Below are the records; output them exactly from the first line through the line with "(** ** Python", stopping there.

• [Items from a dataset]:
########################################

(** * nvitop: the key lexer, the key tries and the key buffer

    A shallow embedding of [nvitop/ui/keybinding.py] and of the key
    dispatch of [nvitop/ui/top.py], with the properties of the design
    document checked against it. *)

From Stdlib Require Import ZArith Lia Bool List Ascii String DecimalString DecimalPos.
From stdpp Require Import base tactics option list strings gmap.

Set Warnings "-clear-no-such-hyp".

Open Scope Z_scope.

(** ** Python values shared by the whole development *)

(** The exceptions the modelled code can raise.  [OtherError] stands for
    whatever a bound action raises on its own. *)
Inductive exn : Type :=
| KeyError
| TypeError
| ValueError
| IndexError
| BreakLoop
| OtherError (n : nat).

(** The outcome of a call: a value, or a raised exception. *)
Inductive res (A : Type) : Type :=
| Ok (a : A)
| Raise (e : exn).
Arguments Ok {A} a.
Arguments Raise {A} e.

Module Lexer.

(** ** Characters and strings

    A [str] is a [string]; its characters are the code points 0..255
    (Latin-1), which is the alphabet [KeyMaps._clean_input] hands to the
    lexer. *)

Definition ord (c : ascii) : Z := Z.of_nat (nat_of_ascii c).
Definition chr (k : Z) : ascii := ascii_of_nat (Z.to_nat k).

(** [str.lower] on one Latin-1 character: A-Z and the accented capitals
    (0xC0-0xDE except the multiplication sign 0xD7) move up by 32. *)
Definition lower_char (c : ascii) : ascii :=
  let n := ord c in
  if ((65 <=? n) && (n <=? 90)) || ((192 <=? n) && (n <=? 222) && negb (n =? 215))
  then chr (n + 32) else c.

Definition lower (s : list ascii) : list ascii := map lower_char s.

Definition is_ascii_digit (c : ascii) : bool := (48 <=? ord c) && (ord c <=? 57).

(** [str.isdigit] on one character: the decimal digits and the three
    superscript digits of Latin-1 (0xB2, 0xB3, 0xB9). *)
Definition isdigit_char (c : ascii) : bool :=
  is_ascii_digit c || (ord c =? 178) || (ord c =? 179) || (ord c =? 185).

(** [str.isdigit]: false on the empty string. *)
Definition isdigit (s : list ascii) : bool :=
  match s with
  | [] => false
  | _ => forallb isdigit_char s
  end.

(** [int(string)] for a string that passed [isdigit]: the superscript
    digits are digits for [isdigit] but not for [int], which raises
    [ValueError] on them. *)
Definition int (s : list ascii) : res Z :=
  if forallb is_ascii_digit s
  then Ok (fold_left (fun acc c => acc * 10 + (ord c - 48)) s 0)
  else Raise ValueError.

Definition startswith (p s : list ascii) : bool :=
  bool_decide (firstn (length p) s = p).

(** [str(key)] for an integer. *)
Definition str_of_int (k : Z) : list ascii :=
  list_ascii_of_string (DecimalString.NilZero.string_of_int (Z.to_int k)).

(** ** The key tables *)

Definition DIGITS : list Z := map ord (list_ascii_of_string "0123456789").

Definition ANYKEY : Z := 9001.
Definition PASSIVE_ACTION : Z := 9002.
Definition ALT_KEY : Z := 9003.
Definition QUANT_KEY : Z := 9004.

(** The key codes of the [curses] module (ncurses' values; the doctest of
    [parse_keybinding] shows 260 for [KEY_LEFT]). *)
Module curses.
Definition KEY_DOWN : Z := 258.
Definition KEY_UP : Z := 259.
Definition KEY_LEFT : Z := 260.
Definition KEY_RIGHT : Z := 261.
Definition KEY_HOME : Z := 262.
Definition KEY_BACKSPACE : Z := 263.
Definition KEY_F0 : Z := 264.
Definition KEY_DC : Z := 330.
Definition KEY_IC : Z := 331.
Definition KEY_NPAGE : Z := 338.
Definition KEY_PPAGE : Z := 339.
Definition KEY_BTAB : Z := 353.
Definition KEY_END : Z := 360.
Definition KEY_SDC : Z := 383.
Definition DEL : Z := 127.
Definition ESC : Z := 27.
End curses.

(** A value of [SPECIAL_KEYS]: an integer, or the pair [(ALT_KEY, val)]. *)
Inductive keyval : Type :=
| KInt (k : Z)
| KPair (a b : Z).

Global Instance keyval_eq_dec : EqDecision keyval.
Proof. solve_decision. Defined.

(** A [dict] whose order matters, as an association list in insertion
    order: assigning to a present key keeps its place. *)
Fixpoint dict_set {K V} `{EqDecision K} (d : list (K * V)) (k : K) (v : V) : list (K * V) :=
  match d with
  | [] => [(k, v)]
  | (k', v') :: d' => if decide (k' = k) then (k, v) :: d' else (k', v') :: dict_set d' k v
  end.

Fixpoint dict_get {K V} `{EqDecision K} (d : list (K * V)) (k : K) : option V :=
  match d with
  | [] => None
  | (k', v') :: d' => if decide (k' = k) then Some v' else dict_get d' k
  end.

Definition s (x : string) : list ascii := list_ascii_of_string x.

Definition SPECIAL_KEYS_literal : list (list ascii * keyval) :=
  [ (s "bs", KInt curses.KEY_BACKSPACE);
    (s "backspace", KInt curses.KEY_BACKSPACE);
    (s "backspace2", KInt curses.DEL);
    (s "delete", KInt curses.KEY_DC);
    (s "s-delete", KInt curses.KEY_SDC);
    (s "insert", KInt curses.KEY_IC);
    (s "cr", KInt 10);
    (s "enter", KInt 10);
    (s "return", KInt 10);
    (s "space", KInt 32);
    (s "esc", KInt curses.ESC);
    (s "escape", KInt curses.ESC);
    (s "down", KInt curses.KEY_DOWN);
    (s "up", KInt curses.KEY_UP);
    (s "left", KInt curses.KEY_LEFT);
    (s "right", KInt curses.KEY_RIGHT);
    (s "pagedown", KInt curses.KEY_NPAGE);
    (s "pageup", KInt curses.KEY_PPAGE);
    (s "home", KInt curses.KEY_HOME);
    (s "end", KInt curses.KEY_END);
    (s "tab", KInt 9);
    (s "s-tab", KInt curses.KEY_BTAB);
    (s "lt", KInt 60);
    (s "gt", KInt 62) ].

Definition VERY_SPECIAL_KEYS : list (list ascii * keyval) :=
  [ (s "any", KInt ANYKEY);
    (s "alt", KInt ALT_KEY);
    (s "bg", KInt PASSIVE_ACTION);
    (s "allow_quantifiers", KInt QUANT_KEY) ].

(** [special_keys_init]: the four loops, in order.  The first loop runs
    over the literal table, whose values are all integers. *)
Definition special_keys_init (d0 : list (list ascii * keyval)) : list (list ascii * keyval) :=
  let d1 := fold_left (fun d kv =>
              match snd kv with
              | KInt val => dict_set d (s "a-" ++ fst kv) (KPair ALT_KEY val)
              | KPair _ _ => d
              end) d0 d0 in
  let d2 := fold_left (fun d c => dict_set d (s "a-" ++ [c]) (KPair ALT_KEY (ord c)))
              (s "abcdefghijklmnopqrstuvwxyzABCDEFGHIJKLMNOPQRSTUVWXYZ0123456789_!{}[],./") d1 in
  let d3 := fold_left (fun d c => dict_set d (s "c-" ++ [c]) (KInt (ord c - 96)))
              (s "abcdefghijklmnopqrstuvwxyz_") d2 in
  let d4 := dict_set d3 (s "c-space") (KInt 0) in
  fold_left (fun d n => dict_set d (s "f" ++ str_of_int (Z.of_nat n)) (KInt (curses.KEY_F0 + Z.of_nat n)))
    (seq 0 64) d4.

(** [SPECIAL_KEYS] after [special_keys_init()] and
    [SPECIAL_KEYS.update(VERY_SPECIAL_KEYS)]. *)
Definition SPECIAL_KEYS : list (list ascii * keyval) :=
  Eval vm_compute in
    fold_left (fun d kv => dict_set d (fst kv) (snd kv)) VERY_SPECIAL_KEYS
      (special_keys_init SPECIAL_KEYS_literal).

(** [{v: k for k, v in SPECIAL_KEYS.items()}]: a later name replaces an
    earlier one with the same value. *)
Definition REVERSED_SPECIAL_KEYS : list (keyval * list ascii) :=
  Eval vm_compute in
    fold_left (fun d kv => dict_set d (snd kv) (fst kv)) SPECIAL_KEYS [].

(** ** [parse_keybinding] on a [str]

    The generator is run to its end, as every caller does
    ([list(...)], [tuple(...)]); its yields are collected in order. *)

(** What one closed bracket [<...>] yields. *)
Definition parse_bracket (bracket_content : list ascii) : res (list Z) :=
  let string := bracket_content in
  let string_lower := lower string in
  let string :=
    if (length string =? 3)%nat &&
       (startswith (s "a-") string_lower || startswith (s "c-") string_lower)
    then firstn 1 string_lower ++ s "-" ++ skipn 2 string
    else string_lower in
  match dict_get SPECIAL_KEYS string with
  | Some (KPair a b) => Ok [a; b]
  | Some (KInt keys) => Ok [keys]
  | None =>
      if isdigit string
      then match int string with
           | Ok n => Ok [n]
           | Raise e => Raise e
           end
      else Ok ([ord "<"%char] ++ map ord bracket_content ++ [ord ">"%char])
  end.

Fixpoint parse_loop (obj : list ascii) (in_brackets : bool) (bracket_content : list ascii)
  : res (list Z) :=
  match obj with
  | [] =>
      if in_brackets then Ok (ord "<"%char :: map ord bracket_content) else Ok []
  | char :: obj' =>
      if in_brackets then
        if Ascii.eqb char ">"%char then
          match parse_bracket bracket_content with
          | Ok ys =>
              match parse_loop obj' false bracket_content with
              | Ok zs => Ok (ys ++ zs)
              | Raise e => Raise e
              end
          | Raise e => Raise e
          end
        else parse_loop obj' true (bracket_content ++ [char])
      else
        if Ascii.eqb char "<"%char then parse_loop obj' true []
        else
          match parse_loop obj' false bracket_content with
          | Ok zs => Ok (ord char :: zs)
          | Raise e => Raise e
          end
  end.

Definition parse_keybinding (obj : string) : res (list Z) :=
  parse_loop (list_ascii_of_string obj) false [].

(** ** [key_to_string] and [construct_keybinding] *)

Definition key_to_string (key : Z) : list ascii :=
  if (33 <=? key) && (key <? 127) then [chr key]
  else match dict_get REVERSED_SPECIAL_KEYS (KInt key) with
       | Some name => s "<" ++ name ++ s ">"
       | None => s "<" ++ str_of_int key ++ s ">"
       end.

Definition construct_keybinding (iterable : list Z) : string :=
  string_of_list_ascii (concat (map key_to_string iterable)).

(** ** Round trips *)

(** [unparse(parse(text))] *)
Definition unparse_parse (text : string) : res string :=
  match parse_keybinding text with
  | Ok ks => Ok (construct_keybinding ks)
  | Raise e => Raise e
  end.

(** [parse(unparse(parse(x)))] *)
Definition parse_unparse_parse (x : string) : res (list Z) :=
  match unparse_parse x with
  | Ok text => parse_keybinding text
  | Raise e => Raise e
  end.

Definition is_ascii (c : ascii) : bool := ord c <? 128.
Definition is_bracket (c : ascii) : bool := Ascii.eqb c "<"%char || Ascii.eqb c ">"%char.

(** The characters [key_to_string] gives back as themselves. *)
Definition is_graphic (c : ascii) : bool := (33 <=? ord c) && (ord c <? 127).

Definition ascii_without_brackets (text : string) : bool :=
  forallb (fun c => is_ascii c && negb (is_bracket c)) (list_ascii_of_string text).

Definition graphic_without_brackets (text : string) : bool :=
  forallb (fun c => is_graphic c && negb (is_bracket c)) (list_ascii_of_string text).

End Lexer.


(** ** The object store

    Tries are Python [dict]s that hold references to other [dict]s: a
    node is an object in a store, a reference is its location, and a
    mutation of a node is seen through every reference to it. *)

Module Store.

Import Lexer.

Definition loc : Type := positive.

(** A leaf of a trie: a callable (the bound action, named by a number)
    or a [str] (the value ['false'] of the quantifier switch).  A leaf is
    never [None]. *)
Inductive leaf : Type :=
| Action (f : nat)
| Str (x : string).

(** What a slot of a [dict], or a variable, holds: a reference to a
    [dict], or a leaf. *)
Inductive value : Type :=
| VDict (l : loc)
| VLeaf (x : leaf).

Global Instance leaf_eq_dec : EqDecision leaf.
Proof. solve_decision. Defined.
Global Instance value_eq_dec : EqDecision value.
Proof. solve_decision. Defined.

Abbreviation dict := (gmap Z value).
Abbreviation heap := (gmap loc (gmap Z value)).

(** [dict()]: a new object, at a location not in use. *)
Definition new_loc (h : heap) : loc := fresh (dom h).
Definition alloc (h : heap) : loc * heap := (new_loc h, <[new_loc h := ∅]> h).

(** [pointer[key] = v] *)
Definition setitem (pointer : loc) (key : Z) (v : value) (h : heap) : heap :=
  <[pointer := <[key := v]> (h !!! pointer)]> h.

(** [del pointer[key]] (of a present key). *)
Definition delitem (pointer : loc) (key : Z) (h : heap) : heap :=
  <[pointer := delete key (h !!! pointer)]> h.

(** The truth value of an object: a [dict] or a [str] is true when it is
    not empty, a function always. *)
Definition truthy (h : heap) (v : value) : bool :=
  match v with
  | VDict l => negb (bool_decide (h !!! l = (∅ : dict)))
  | VLeaf (Action _) => true
  | VLeaf (Str x) => negb (bool_decide (x = ""%string))
  end.

(** [x[key]] for a [str] [x] and an integer [key]: the character at that
    index, counted from the end when negative. *)
Definition str_getitem (x : string) (key : Z) : res value :=
  let n := Z.of_nat (String.length x) in
  let i := if key <? 0 then key + n else key in
  if (0 <=? i) && (i <? n)
  then match String.get (Z.to_nat i) x with
       | Some c => Ok (VLeaf (Str (String c EmptyString)))
       | None => Raise IndexError
       end
  else Raise IndexError.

########################################

• [SOLUTION TO THIS PROBLEM]:
(** * nvitop: the key lexer, the key tries and the key buffer

    A shallow embedding of [nvitop/ui/keybinding.py] and of the key
    dispatch of [nvitop/ui/top.py], with the properties of the design
    document checked against it. *)

From Stdlib Require Import ZArith Lia Bool List Ascii String DecimalString DecimalPos.
From stdpp Require Import base tactics option list strings gmap.

Set Warnings "-clear-no-such-hyp".

Open Scope Z_scope.

(** ** Python values shared by the whole development *)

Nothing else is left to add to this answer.